What it misses is the humour of the original, or worse still, it tries for it and fails, miserably. There’s scenes where I think we’re supposed to laugh at the ridiculousness of it all, but, as with the plotting and characters, they missed the target by a good bit. It’s mean and horrible and violent. Once upon a time the horror genre used to allegorically reflect what was happening in society, from communism to racial tensions, the Vietnam war to fear of infectious diseases. I’m not saying this is no longer the case, but if Evil Dead is reflecting modern society, what the fuck is up? Is it because if you really wanted to see a living breathing person get beheaded, you can do so online, therefore our entertainment has to go even further? Or is excessive use of gore and violence and murder cathartic in some way, disconnecting the horror of seeing a body being ripped apart from the reality of seeing actual real people falling to their deaths from a great height as New York strains its neck and gawps in what is actual horror.

But then, this isn’t horror. This is gore-porn for its own sake. The senses are pounded with LOUD NOISES that punctuate every scene where something frightening might be happening. Just in case you missed it KAPOW! It’s like canned laughter. As your senses are assailed, you become uneasy. Don’t make the mistake of thinking this is because the story and the frights have you on the edge of your seat. It’s just the darkness and noise are programmed to make you jump, because, let’s face it, the plot isn’t going to do it. This is film making by some awful committee, some besuited money janglers sitting around a table telling us how modern ‘horror’ works (without being original enough to come up with a new name, rather than befoul the original). Beautiful young uns. Punches of loud noise and creepy music. Anatomical detail in the dismemberment scenes. References to much better movies, from the Exorcist to Carrie to Silence of the Lambs, even The Evil Deads, believe it or not. There’s nothing original in this, nothing interesting, just an hour and a half of being pummelled by a focus a group’s gory cash register.
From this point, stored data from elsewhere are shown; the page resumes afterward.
Definition operator_deployment (namespace : string) (selector pod_labels : gmap string string)
    (c : Container) (rest : string) : Deployment :=
  Obj (k:=KDeployment) {| APIVersion := "apps/v1"; Kind := "Deployment" |}
    (object_meta "hostpath-provisioner-operator" namespace
       (Some {[ "prometheus.hostpathprovisioner.kubevirt.io" := "true" ]}))
    ({| dep_Selector := match_labels selector; dep_Replicas := Some 1;
        dep_Strategy := {| strategy_Type := ""; strategy_Rolling := None |};
        dep_ProgressDeadlineSeconds := None; dep_RevisionHistoryLimit := None;
        dep_Template :=
          {| template_Meta := set_Annotations (Some {[ RequiredSCCAnnotation := "restricted-v2" ]})
                                (object_meta "" "" (Some pod_labels));
             template_Spec :=
               {| ServiceAccountName := "hostpath-provisioner-operator"; DeprecatedServiceAccount := "";
                  RestartPolicy := ""; SchedulerName := ""; DNSPolicy := "";
                  TerminationGracePeriodSeconds := None; PodSecurityContext := None; Containers := [c];
                  Volumes := [{| vol_Name := "apiservice-cert";
                    vol_Source := OtherVolumeSource "secret: {defaultMode: 420, items: [{key: tls.crt, path: tls.crt}, {key: tls.key, path: tls.key}], secretName: hostpath-provisioner-operator-webhook-service-cert}" |}];
                  NodeSelector := None; Tolerations := []; pod_Affinity := None; NodeName := "";
                  pod_rest := rest |} |};
        dep_rest := "" |},
     {| ReadyReplicas := 0; dep_status_rest := "" |}).

(** operator_deployment_generated.go *)
Definition HppOperatorDeployment : Deployment :=
  operator_deployment "" operator_name_label operator_pod_labels
    (operator_container "quay.io/kubevirt/hostpath-provisioner-operator:latest" "Always" operator_env) "".

(** [setEnvVariable]: every entry of the name is set, none is added. *)
Definition setEnvVariable (key value : string) (env : list EnvVar) : list EnvVar :=
  (λ e, if bool_decide (env_Name e = key)
        then {| env_Name := env_Name e; env_Value := value; env_FieldRef := env_FieldRef e; env_rest := env_rest e |}
        else e) <$> env.

(** The environment [CreateOperatorDeployment] makes *)
Definition installed_env (args : OperatorArgs) : list EnvVar :=
  foldl (λ env '(key, value), setEnvVariable key value env)
    (operator_env ++ [env_value "PRIORITY_CLASS" kubevirtPriorityClassName])
    [("VERBOSITY", op_Verbosity args); ("OPERATOR_IMAGE", op_OperatorImage args);
     ("PROVISIONER_IMAGE", op_ProvisionerImage args); ("CSI_PROVISIONER_IMAGE", op_CsiDriverImage args);
     ("NODE_DRIVER_REG_IMAGE", op_CsiNodeDriverRegistrarImage args);
     ("LIVENESS_PROBE_IMAGE", op_CsiLivenessProbeImage args);
     ("CSI_SIG_STORAGE_PROVISIONER_IMAGE", op_CsiExternalProvisionerImage args);
     ("CSI_SNAPSHOT_IMAGE", op_CsiSnapshotterImage args)].
(* ===== verification/Controller.v ===== *)
(** * The reconciler

    pkg/controller/hostpathprovisioner/controller.go: [Reconcile] and the
    functions that compose the reconciliation of the managed resources, the
    status and the deletion of the custom resource.  [cr] is threaded through the
    functions that change it; a write to the API server replaces it with the
    server's answer, as the client does. *)
From S2P Require Import Prelude GoStrings Prog Names Semver Api K8s Json JsonMerge Meta Conditions.
From S2P Require Import CryptoPolicy Rules Rbac ServiceAccount Scc CsiDriver Prometheus DaemonSet StoragePool.

(** ** Finalizers *)

Definition hppFinalizer := "finalizer.delete.hostpath-provisioner".

Definition HasFinalizer (m : ObjectMeta) (value : string) : bool :=
  existsb (λ f, bool_decide (f = value)) (Finalizers m).

Definition AddFinalizer (name : string) (m : ObjectMeta) : ObjectMeta :=
  if HasFinalizer m name then m else set_Finalizers (Finalizers m ++ [name]) m.

Definition RemoveFinalizer (name : string) (m : ObjectMeta) : ObjectMeta :=
  if negb (HasFinalizer m name) then m
  else set_Finalizers (filter (λ f, f ≠ name) (Finalizers m)) m.

(** ** Results *)

(** [reconcile.Result]: when to run again, in nanoseconds *)
Record Result := { RequeueAfter : Z }.
Definition no_requeue : Result := {| RequeueAfter := 0 |}.
Definition second : Z := 1000000000.
Definition requeue_in_a_second : Result := {| RequeueAfter := second |}.

(** A Go [(Result, error)] pair *)
Abbreviation reconciled := (Result * error)%type.

Definition failed (err : goerror) : reconciled := (no_requeue, Some err).
Definition done_ok : reconciled := (no_requeue, None).

(** A function that returns [reconcile.Result{}] with its error *)
Definition plain (p : kprog error) : kprog reconciled := err ← p; mret (no_requeue, err).

(** [addFinalizer]: the resource is only written when the finalizer is new. *)
Definition addFinalizer (cr : HostPathProvisioner) : kprog (result HostPathProvisioner) :=
  if bool_decide (DeletionTimestamp (o_meta cr) = None) then
    let cr' := with_meta (AddFinalizer hppFinalizer) cr in
    if bool_decide (Finalizers (o_meta cr) = Finalizers (o_meta cr')) then mret (Ok cr')
    else request (Update KHostPathProvisioner cr')
  else mret (Ok cr).

(** ** Readiness *)

Definition checkApplicationAvailable (daemonSet : DaemonSet) : bool :=
  0 <? NumberReady (ds_Status daemonSet).

Definition checkDaemonSetReady (daemonSet : DaemonSet) : bool :=
  checkApplicationAvailable daemonSet &&
  (DesiredNumberScheduled (ds_Status daemonSet) <=? NumberReady (ds_Status daemonSet)).

(** The DaemonSets of the resource are ready: the legacy one where there is one. *)
Definition daemonsets_ready (cr : HostPathProvisioner) (legacy : option DaemonSet) (csi : DaemonSet) : bool :=
  (negb (isLegacy cr) || match legacy with Some ds => checkDaemonSetReady ds | None => false end)
  && checkDaemonSetReady csi.

(** Get the legacy DaemonSet (of a legacy resource) and the CSI DaemonSet. *)
Definition get_daemonsets {B} (cr : HostPathProvisioner) (namespace : string) (h : goerror → kprog B)
    (body : option DaemonSet → DaemonSet → kprog B) : kprog B :=
  with_ok (if isLegacy cr
           then r ← request (Get KDaemonSet (namespace, MultiPurposeHostPathProvisionerName));
                mret (match r with Ok ds => Ok (Some ds) | Err err => Err err end)
           else mret (Ok None)) h (λ legacy,
    with_ok (request (Get KDaemonSet (namespace, MultiPurposeHostPathProvisionerName +:+ "-csi"))) h
      (λ csi, body legacy csi)).

Section Controller.
Context `{PL : Platform, CD : Codec}.

(** [getHppList] *)
Definition getHppList : kprog (result (list HostPathProvisioner)) :=
  request (ListObjs KHostPathProvisioner {| lo_Selector := []; lo_Namespace := "" |}).

Definition reconcileCleanup (cr : HostPathProvisioner) (namespace : string) (deploymentCount : Z) :
    kprog reconciled :=
  with_ok (currentStoragePoolDeployments cr namespace) (λ err, mret (failed err)) (λ spDeployments,
    with_ok (hasCleanUpFinished namespace) (λ err, mret (failed err)) (λ cleanupFinished,
      if (Z.of_nat (size spDeployments) =? deploymentCount) && cleanupFinished then
        on_err (removeCleanUpJobs namespace) (λ err, mret (failed err)) (mret done_ok)
      else mret (requeue_in_a_second, None))).

(** [checkDegraded]: whether the resource is degraded, and the resource *)
Definition checkDegraded (cr : HostPathProvisioner) (namespace : string) :
    kprog (result (bool * HostPathProvisioner)) :=
  get_daemonsets cr namespace (λ err, mret (Err err)) (λ legacy csi,
    let degraded := negb (daemonsets_ready cr legacy csi) in
    cr ← (if degraded && negb (isDeploying cr)
          then MarkCrFailed cr "Degraded" "CR is deployed but DaemonSets are not ready"
          else mret cr);
    mret (Ok (degraded, cr))).

(** [reconcileStatus]: the error, and the resource as it is afterwards *)
Definition reconcileStatus (cr : HostPathProvisioner) (namespace versionString : string) :
    kprog (reconciled * HostPathProvisioner) :=
  with_ok (checkDegraded cr namespace) (λ err, mret (failed err, cr)) (λ '(degraded, cr),
    r ← reconcileStoragePoolStatus cr namespace;
    match r with
    | Err err =>
        cr ← MarkCrFailedHealing cr "StoragePoolNotReady" (err_text err);
        mret (failed err, cr)
    | Ok cr =>
        mret (done_ok,
              if negb degraded && bool_decide (ObservedVersion (cr_Status cr) ≠ versionString)
              then with_Status (set_ObservedVersion versionString) cr else cr)
    end).

(** The managed resources, in the order [reconcileUpdate] takes them *)
Definition reconcile_resources (cr : HostPathProvisioner) (namespace : string) : kprog error :=
  let fail err := mret (Some err) in
  on_err (reconcileDaemonSet cr namespace) fail
  (on_err (reconcileStoragePools cr namespace) fail
  (on_err (reconcileServiceAccount cr namespace) fail
  (on_err (reconcileClusterRole cr) fail
  (on_err (reconcileClusterRoleBinding cr namespace) fail
  (on_err (reconcileRole cr namespace) fail
  (on_err (reconcileRoleBinding cr namespace) fail
  (on_err (reconcileCSIDriver cr) fail
  (on_err (reconcileSecurityContextConstraints cr namespace) fail
          (reconcilePrometheusInfra cr namespace))))))))).

Definition provisionerHealthy := "ProvisionerHealthy".
Definition provisionerHealthyMessage := "Provisioner Healthy".

(** [reconcileUpdate] *)
Definition reconcileUpdate (cr : HostPathProvisioner) (namespace : string) :
    kprog (reconciled * HostPathProvisioner) :=
  on_err (reconcile_resources cr namespace) (λ err, mret (failed err, cr))
    (get_daemonsets cr namespace (λ err, mret (failed err, cr)) (λ legacy csi,
      cr ← (if daemonsets_ready cr legacy csi then
              cr ← MarkCrHealthyMessage cr "Complete" "Application Available";
              record_event cr EventTypeNormal provisionerHealthy provisionerHealthyMessage;;
              mret cr
            else mret cr);
      res ← reconcileCleanup cr namespace (DesiredNumberScheduled (ds_Status csi));
      mret (res, cr))).

(** The deletion of the resources that have fixed names (lines 382-402 of
    [Reconcile]), up to the first error *)
Definition delete_managed (namespace : string) : kprog error :=
  let fail err := mret (Some err) in
  on_err (deleteSCC MultiPurposeHostPathProvisionerName) fail
  (on_err (deleteSCC (MultiPurposeHostPathProvisionerName +:+ "-csi")) fail
  (on_err (deletePrometheusResources namespace) fail
  (on_err (deleteAllRbac namespace) fail deleteCSIDriver))).

(** The deletion of the custom resource (lines 371-410 of [Reconcile]) *)
Definition reconcile_deletion (cr : HostPathProvisioner) (namespace : string) : kprog reconciled :=
  let fail err := mret (failed err) in
  on_err (cleanDeployments cr namespace) fail
    ('(res, err) ← reconcileCleanup cr namespace 0;
     if match err with Some _ => true | None => RequeueAfter res =? second end then mret (res, err)
     else
       on_err (delete_managed namespace) fail
       (with_ok (request (Update KHostPathProvisioner (with_meta (RemoveFinalizer hppFinalizer) cr))) fail
          (λ _, mret done_ok))).

(** The readiness gauge (lines 361-366) *)
Definition set_gauge (cr : HostPathProvisioner) : kprog unit :=
  if IsHppAvailable cr then request (SetReadyGaugeValue 1)
  else if negb (IsHppProgressing cr) then request (SetReadyGaugeValue 0)
  else mret tt.

Definition deployStarted := "DeployStarted".
Definition deployStartedMessage := "Started Deployment".
Definition upgradeStarted := "UpgradeStarted".
Definition reconcileFailed := "Reconcile Failed".

(** Mark the start of a deployment (lines 426-437) *)
Definition start_deploying (cr : HostPathProvisioner) : kprog (result HostPathProvisioner) :=
  if isDeploying cr then
    cr ← MarkCrDeploying cr deployStarted deployStartedMessage;
    record_event cr EventTypeNormal deployStarted deployStartedMessage;;
    request (Update KHostPathProvisioner cr)
  else mret (Ok cr).

(** Mark the start of an upgrade (lines 439-449) *)
Definition start_upgrading (canUpgrade : bool) (cr : HostPathProvisioner) :
    kprog (result HostPathProvisioner) :=
  if canUpgrade && isUpgrading cr then
    let message := "Started upgrade to version " +:+ TargetVersion (cr_Status cr) in
    cr ← MarkCrUpgradeHealingDegraded cr upgradeStarted message;
    record_event cr EventTypeWarning upgradeStarted message;;
    request (Update KHostPathProvisioner cr)
  else mret (Ok cr).

(** Write the resource back when more than its heartbeats changed (lines 459-468) *)
Definition update_changed (currentCopy cr : HostPathProvisioner) (res : Result) (err : error) :
    kprog reconciled :=
  currentCopy ← ignoreHeartBeatTimestamp currentCopy cr;
  if DeepEqual currentCopy cr then mret (res, err)
  else
    r ← request (Update KHostPathProvisioner cr);
    mret (res, match r with Err updateErr => Some updateErr | Ok _ => err end).

(** Reconcile the resources and the status (lines 451-457) *)
Definition reconcile_all (cr : HostPathProvisioner) (namespace versionString : string) :
    kprog (reconciled * HostPathProvisioner) :=
  '((res, err), cr) ← reconcileUpdate cr namespace;
  match err with
  | None => reconcileStatus cr namespace versionString
  | Some err =>
      let message := "Unable to successfully reconcile: " +:+ err_text err in
      cr ← MarkCrFailedHealing cr reconcileFailed message;
      record_event cr EventTypeWarning reconcileFailed message;;
      mret ((res, Some err), cr)
  end.

(** A resource that is not being deleted (lines 413-468) *)
Definition reconcile_active (currentCopy : HostPathProvisioner) (namespace versionString : string) :
    kprog reconciled :=
  let fail err := mret (failed err) in
  with_ok (addFinalizer currentCopy) fail (λ cr,
    let cr := with_Status (set_Versions versionString versionString) cr in
    match canUpgrade (ObservedVersion (cr_Status cr)) versionString with
    | Err err => fail err
    | Ok canUpgrade =>
        with_ok (start_deploying cr) fail (λ cr,
          with_ok (start_upgrading canUpgrade cr) fail (λ cr,
            '((res, err), cr) ← reconcile_all cr namespace versionString;
            update_changed currentCopy cr res err))
    end).

Definition multiple_hpps (size : nat) : goerror :=
  Errorf ("there should be a single hostpath provisioner, " +:+ sprintf_d (Z.of_nat size) +:+ " items found").

(** [Reconcile] *)
Definition Reconcile (request_key : ObjectKey) : kprog reconciled :=
  let fail err := mret (failed err) in
  with_ok getHppList fail (λ items,
    if (1 <? length items)%nat then fail (multiple_hpps (length items))
    else
      match VersionStringFunc with
      | Err err => fail err
      | Ok versionString =>
          r ← request (Get KHostPathProvisioner request_key);
          match r with
          | Err err => mret (if IsNotFound err then done_ok else failed err)
          | Ok cr =>
              set_gauge cr;;
              let namespace := getNamespace in
              if bool_decide (DeletionTimestamp (o_meta cr) ≠ None)
              then reconcile_deletion cr namespace
              else reconcile_active cr namespace versionString
          end
      end).
End Controller.
(** The API group and the resource of a kind, and whether it is namespaced *)
Definition resource_of (k : kind) : string * string * bool :=
  match k with
  | KHostPathProvisioner => ("hostpathprovisioner.kubevirt.io", "hostpathprovisioners", false)
  | KDaemonSet => ("apps", "daemonsets", true)
  | KDeployment => ("apps", "deployments", true)
  | KPod => ("", "pods", true)
  | KNode => ("", "nodes", false)
  | KJob => ("batch", "jobs", true)
  | KServiceAccount => ("", "serviceaccounts", true)
  | KClusterRole => ("rbac.authorization.k8s.io", "clusterroles", false)
  | KClusterRoleBinding => ("rbac.authorization.k8s.io", "clusterrolebindings", false)
  | KRole => ("rbac.authorization.k8s.io", "roles", true)
  | KRoleBinding => ("rbac.authorization.k8s.io", "rolebindings", true)
  | KCSIDriver => ("storage.k8s.io", "csidrivers", false)
  | KStorageClass => ("storage.k8s.io", "storageclasses", false)
  | KPersistentVolumeClaim => ("", "persistentvolumeclaims", true)
  | KSecurityContextConstraints => ("security.openshift.io", "securitycontextconstraints", false)
  | KPrometheusRule => ("monitoring.coreos.com", "prometheusrules", true)
  | KServiceMonitor => ("monitoring.coreos.com", "servicemonitors", true)
  | KService => ("", "services", true)
  | KAPIServer => ("config.openshift.io", "apiservers", false)
  end.
Definition namespaced (k : kind) : bool := (resource_of k).2.

Definition access_to (verb : string) (k : kind) (key : ObjectKey) : access :=
  {| a_verb := verb; a_group := (resource_of k).1.1; a_resource := (resource_of k).1.2;
     a_namespace := key.1; a_name := key.2 |}.
Lemma decorated_complete template name expr for_ summary severity impact runbook :
  severity ∈ ["critical"; "warning"; "info"] → impact ∈ ["critical"; "warning"; "none"] →
  sprintf_s template name = runbook name →
  alert_complete runbook (decorate_alert template (alert name expr for_ summary severity impact)).
Proof.
  intros Hs Hi Hr. unfold alert_complete, label, decorate_alert, alert.
  cbn [rule_Annotations rule_Labels rule_Alert fmap option_fmap option_map map_get mbind option_bind]. rewrite Hr. split_and!.
  - by rewrite lookup_insert_eq.
  - exists summary. by rewrite lookup_insert_ne.
  - exists severity. split; [|done]. do 2 rewrite lookup_insert_ne by done. by rewrite lookup_insert_eq.
  - exists impact. split; [|done]. rewrite !lookup_insert_ne by done. by rewrite lookup_singleton_eq.
  - rewrite lookup_insert_ne by done. by rewrite lookup_insert_eq.
  - by rewrite lookup_insert_eq.
Qed.

(** ** Properties *)

Section Properties.
Context `{PL : Platform, CD : Codec}.


(** Kinds the cluster may lack are optional.  The reconciliation and the
    deletion of the SecurityContextConstraints and of the monitoring objects
    write nothing unless the server has listed the kind; when it has not, they
    return no error if the reason is that the kind is missing, and the server's
    error otherwise. *)
Theorem missing_kinds_are_skipped R cr ns name tr :
  let skips k p := wp R (λ tr T r, is_write r = true → has_kind k tr) p (optional_post k) tr in
  skips KSecurityContextConstraints (reconcileSecurityContextConstraints cr ns) ∧
  skips KSecurityContextConstraints (deleteSCC name) ∧
  skips KPrometheusRule (reconcilePrometheusInfra cr ns) ∧
  skips KPrometheusRule (deletePrometheusResources ns).
Proof. cbv zeta. split_and!; apply wp_when_used. Qed.

(** A new service account restarts its workloads.  When the reconciliation
    of a service account reports no error, the server either had the account,
    or created it; and in the second case every DaemonSet with available pods
    and every Deployment with ready replicas that runs as the account, among
    those the client lists in the namespace of the custom resource (none, for a
    cluster-scoped resource: every namespace the manager's cache holds), was
    deleted. *)
Theorem new_account_restarts_workloads R cr desired tr :
  wp R any_request (reconcileOneServiceAccount cr desired)
    (λ tr' o, o = Returned None →
       (∃ key found, Ev (Get KServiceAccount key) (Ok found) ∈ tr') ∨
       (∃ sent stored, Ev (Create KServiceAccount sent) (Ok stored) ∈ tr' ∧
          workloads_removed (o_name stored) (o_namespace cr) tr')) tr.
Proof.
  unfold reconcileOneServiceAccount. destruct (SetControllerReference _ _) as [o|e]; [|done].
  unfold create_or_update. apply wp_bind. cbn [wp request]. split; [done|].
  intros [found|e] _; cbn [post_bind].
  - eapply (wp_footprint _ any_kreq); [apply footprint_any|done|]. intros tr' out Hp _. left.
    eexists _, found. eapply elem_of_monotone; [exact Hp|apply last_event].
  - destruct (IsNotFound e); [|done]. unfold create_resource. apply wp_with_ok. cbn [wp request].
    split; [done|]. intros [stored|e'] _; cbn [post_with_ok].
    + apply wp_bind. cbn [wp request record_event]. split; [done|]. intros x _. cbn [post_bind].
      eapply wp_guarantee; [eapply wp_strengthen; [apply deleteRunningPodsWithSa_ensures|]|done].
      intros tr' out Hp Hw Hout. right. exists o, stored. split; [|by apply Hw].
      eapply elem_of_monotone; [exact Hp|]. eapply elem_of_monotone; [by eexists|apply last_event].
    + cbn. split; [done|]. by intros x _.
Qed.

(** Alerts are complete.  The PrometheusRule cannot be built (the operator
    panics) exactly when the runbook template of the environment does not hold
    exactly one [%s]; otherwise every alert of the operator is in it, once, and
    each alert of it has a severity, a health impact, the labels that say whose
    it is, a summary, and the runbook URL of its own name. *)
Theorem alerts_are_complete ns :
  let template := default defaultRunbookURLTemplate (LookupEnv runbookURLTemplateEnv) in
  match BuildPrometheusRule ns with
  | None => count_verbs template ≠ 1%nat
  | Some rule =>
      ∃ pre post alerts recording, template = pre +:+ "%s" +:+ post ∧
        (Rules <$> o_body rule) = [recording; alerts] ∧
        rule_Alert <$> alerts ≡ₚ rule_Alert <$> operatorAlerts ∧ NoDup (rule_Alert <$> alerts) ∧
        Forall (alert_complete (λ name, pre +:+ name +:+ post)) alerts
  end.
Proof.
  intros template. unfold BuildPrometheusRule, GetRunbookURLTemplate. fold template. cbv zeta.
  case_bool_decide as Hc; cbn [mbind option_bind]; [done|].
  destruct (sprintf_s_spec template Hc) as (pre & post & Ht & Hs).
  exists pre, post, (sort_rules (decorate_alert template <$> operatorAlerts)),
    (sort_rules (operatorRecordingRules ns)). split; [done|]. split; [done|].
  assert (Hp : rule_Alert <$> sort_rules (decorate_alert template <$> operatorAlerts) ≡ₚ rule_Alert <$> operatorAlerts)
    by (rewrite sort_rules_perm; done).
  split; [done|]. split.
  - rewrite Hp. apply (bool_decide_unpack _). vm_compute. done.
  - rewrite sort_rules_perm. unfold operatorAlerts. rewrite !fmap_cons, fmap_nil.
    repeat (apply Forall_cons; split); [..|by apply Forall_nil];
      (apply decorated_complete; [set_solver|set_solver|apply Hs]).
Qed.

(** An existing PrometheusRule is never changed.  [reconcilePrometheusInfra]
    passes one object as both the desired and the found one, so reading the
    rule of the cluster overwrites the desired rule: whatever the operator
    wants, if the server has a rule (one that carries an annotation the operator
    can read back), reconciling it changes nothing and sends no write. *)
Theorem existing_rule_is_never_changed {S} (h : handler kreq S) lookup `{!Server h lookup}
    cr {k} (desired found : obj k) d m v original s :
  Marshal desired = Ok d → encodes found m →
  map_get (Annotations (o_meta found)) lastAppliedConfigAnnotation = Some v →
  parse_original v = Ok (JObj original) →
  lookup s k (ObjectKeyFromObject desired) = Some found →
  ∃ s', run h (reconcilePrometheusResource cr desired desired true) s = (Returned None, s') ∧
    lookup s' = lookup s ∧
    Forall (λ '(Ev r _), is_write r = false) (run_trace h (reconcilePrometheusResource cr desired desired true) s).
Proof.
  intros Hd He Hv Ho Hs. unfold reconcilePrometheusResource. rewrite Hd. cbv zeta.
  destruct (run_get h lookup (ObjectKeyFromObject desired) s found
    (λ r, match r with
          | Err err => if IsNotFound err then create_resource cr (setLastAppliedConfiguration desired) (λ _, mret None)
                       else mret (Some err)
          | Ok found => merge_and_update cr found found
          end) Hs) as (s' & Hl & Hr & Ht).
  assert (Hm : merge_and_update cr found found = mret None).
  { unfold merge_and_update. rewrite with_meta_id by apply merge_same.
    rewrite (mergeObject_same _ _ _ _ He Hv Ho); cbn [snd]. apply update_same. }
  exists s'. rewrite Hr, Ht, Hm. split; [done|]. split; [done|]. by repeat constructor.
Qed.
End Properties.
And as a postscript, there’s the irritating feeling that just below the surface of every mainstream Hollywood movie, there’s some right wing, Christian fundamentalist manifesto itching to get out. If the entire movie and its flimsy, hackneyed premise of possession is just some overblown allegory for drug addiction (in a young, beautiful white girl who comes from a family that has a holiday home in the woods), and that addiction literally violates us and we must literally fight our demons and that the addiction literally hurts those around us, to the point of claret streaked gore festival, then isn’t that literally horrifying? This is uneasy viewing, but for all the wrong reasons.